Premium
Rapid protein identification using monolithic enzymatic microreactor and LC‐ESI‐MS/MS
Author(s) -
Duan Jicheng,
Liang Zhen,
Yang Chun,
Zhang Jie,
Zhang Lihua,
Zhang Weibing,
Zhang Yukui
Publication year - 2006
Publication title -
proteomics
Language(s) - English
Resource type - Journals
SCImago Journal Rank - 1.26
H-Index - 167
eISSN - 1615-9861
pISSN - 1615-9853
DOI - 10.1002/pmic.200500234
Subject(s) - chemistry , chromatography , microreactor , glutaraldehyde , trypsin , aqueous solution , polymerization , acrylamide , monolithic hplc column , monomer , high performance liquid chromatography , enzyme , organic chemistry , polymer , catalysis
A monolithic enzymatic microreactor was prepared in a fused‐silica capillary by in situ polymerization of acrylamide, glycidyl methacrylate (GMA) and ethylene dimethacrylate (EDMA) in the presence of a binary porogenic mixture of dodecanol and cyclohexanol, followed by ammonia solution treatment, glutaraldehyde activation and trypsin modification. The choice of acrylamide as co‐monomer was found useful to improve the efficiency of trypsin modification, thus, to increase the enzyme activity. The optimized microreactor offered very low back pressure, enabling the fast digestion of proteins flowing through the reactor.

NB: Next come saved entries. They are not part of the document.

(** The score [check_quality] computes never reaches the threshold: the
    score is computed and [quality_score >= threshold] is false. *)
Definition below_threshold (st : State) : Prop :=
  ∃ score, quality_score st = Returned score
           ∧ num_ge_val (NFloat score) (default (VFloat 0.7) (st !! "quality_threshold"))
             = Returned false.

(** [suggestions] is absent or a list, so that [extend] applies. *)
Definition suggestions_ok (st : State) : Prop :=
  ∃ l, default (VList []) (st !! "suggestions") = VList l.

(** The number of executions of node [name] a log records. *)
Definition executions (name : string) (lg : list LogEntry) : nat :=
  length (filter (λ e, node e = name) lg).

(** The nodes run from an execution of [check_quality] that is followed by
    [k] more rounds. *)
Fixpoint gate_rounds (k : nat) : list string :=
  match k with
  | O => ["check_quality"]
  | S k' => "check_quality" :: "suggest_improvements" :: gate_rounds k'
  end.

(** [name] is an identifier: a character of [a-zA-Z_], then characters
    of [a-zA-Z0-9_]. *)
Definition is_identifier (name : string) : bool :=
  match name with
  | EmptyString => false
  | String c rest =>
      Text.is_ident_start c && forallb Text.is_ident_char (list_ascii_of_string rest)
  end.

(** The mapping [detect_smells_tool] returns for the two counts. *)
Definition smells (long_lines todos : nat) : PyVal :=
  VDict (<["todos" := VInt (Z.of_nat todos)]>
           (<["long_lines" := VInt (Z.of_nat long_lines)]>
              (<["issues" := VInt (Z.of_nat (long_lines + todos))]> ∅))).

(** Every object of the store [h] is in [h'] as it was: what led from [h]
    to [h'] changed no object in place; it may have created some. *)
Definition unchanged (h h' : shared.Store) : Prop :=
  ∀ l o, h !! l = Some o → h' !! l = Some o.





(** * Example nodes, graphs and engines *)

(** Example nodes and engines. *)
Definition no_tools : ToolRegistry := mkTools ∅.

(** A node that returns the plain mapping [visit name st]. *)
Definition visit_node (name : string) : NodeCallable :=
  λ st _, Returned (RetValue (VDict (visit name st))).

(** A node that visits and names [target] as [next_node]. *)
Definition goto_node (name target : string) : NodeCallable :=
  λ st _, Returned (RetNodeResult (mkNodeResult (visit name st) (Some target) None)).

(** A node that returns an integer. *)
Definition int_node : NodeCallable := λ _ _, Returned (RetValue (VInt 7)).

Definition abc_library : gmap string NodeCallable :=
  <["C" := visit_node "C"]> (<["B" := visit_node "B"]> (<["A" := visit_node "A"]> ∅)).

Definition abc_edges : gmap string EdgeValue :=
  <["A" := NameList ["B"]]> (<["B" := NameList ["C"]]> (<["C" := NameList []]> ∅)).

Definition abc_engine : GraphEngine :=
  (register_graph (__init__ abc_library no_tools) "graph-1" ["A"; "B"; "C"] abc_edges "A" None).1.

Definition abc_graph : GraphDefinition :=
  mkGraph "graph-1" abc_library (normalize_edge <$> abc_edges) "A" None.

(** A graph whose node A has the static edge list [["B"]] and answers with
    [next_node = "C"]. *)
Definition override_graph : GraphDefinition :=
  mkGraph "graph-2"
    (<["C" := visit_node "C"]> (<["B" := visit_node "B"]> (<["A" := goto_node "A" "C"]> ∅)))
    ∅ "A" None.

(** A graph whose node A answers with the empty string as [next_node],
    and that has a node registered under the empty name. *)
Definition empty_name_library : gmap string NodeCallable :=
  <["" := visit_node ""]> (<["A" := goto_node "A" ""]> ∅).

Definition empty_name_engine : GraphEngine :=
  (register_graph (__init__ empty_name_library no_tools) "graph-3" ["A"; ""]
     {["A" := NameList ["B"]]} "A" None).1.

Definition empty_name_graph : GraphDefinition :=
  mkGraph "graph-3" empty_name_library {["A" := ["B"]]} "A" None.

(** A then B, where B has the two static edges A and C and names no
    [next_node]. *)
Definition fork_edges : gmap string EdgeValue :=
  <["B" := NameList ["A"; "C"]]> (<["A" := OneName "B"]> ∅).

Definition fork_engine : GraphEngine :=
  (register_graph (__init__ abc_library no_tools) "graph-4" ["A"; "B"; "C"] fork_edges "A" None).1.

Definition fork_graph : GraphDefinition :=
  mkGraph "graph-4" abc_library (normalize_edge <$> fork_edges) "A" None.

(** A then B, where B returns an integer. *)
Definition int_library : gmap string NodeCallable :=
  <["B" := int_node]> (<["A" := visit_node "A"]> ∅).

Definition int_engine : GraphEngine :=
  (register_graph (__init__ int_library no_tools) "graph-5" ["A"; "B"]
     {["A" := NameList ["B"]]} "A" None).1.

Definition int_graph : GraphDefinition :=
  mkGraph "graph-5" int_library {["A" := ["B"]]} "A" None.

The performance of the monolithic microreactor was demonstrated with the digestion of cytochrome c at high flow rate. The digests were then characterized by CE and HPLC‐MS/MS with the sequence coverage of 57.7%. The digestion efficiency was found over 230 times as high as that of the conventional method. In addition, for the first time, protein digestion carried out in a mixture of water and ACN was compared with the conventional aqueous reaction using MS/MS detection, and the former solution was found more compatible and more efficient for protein digestion.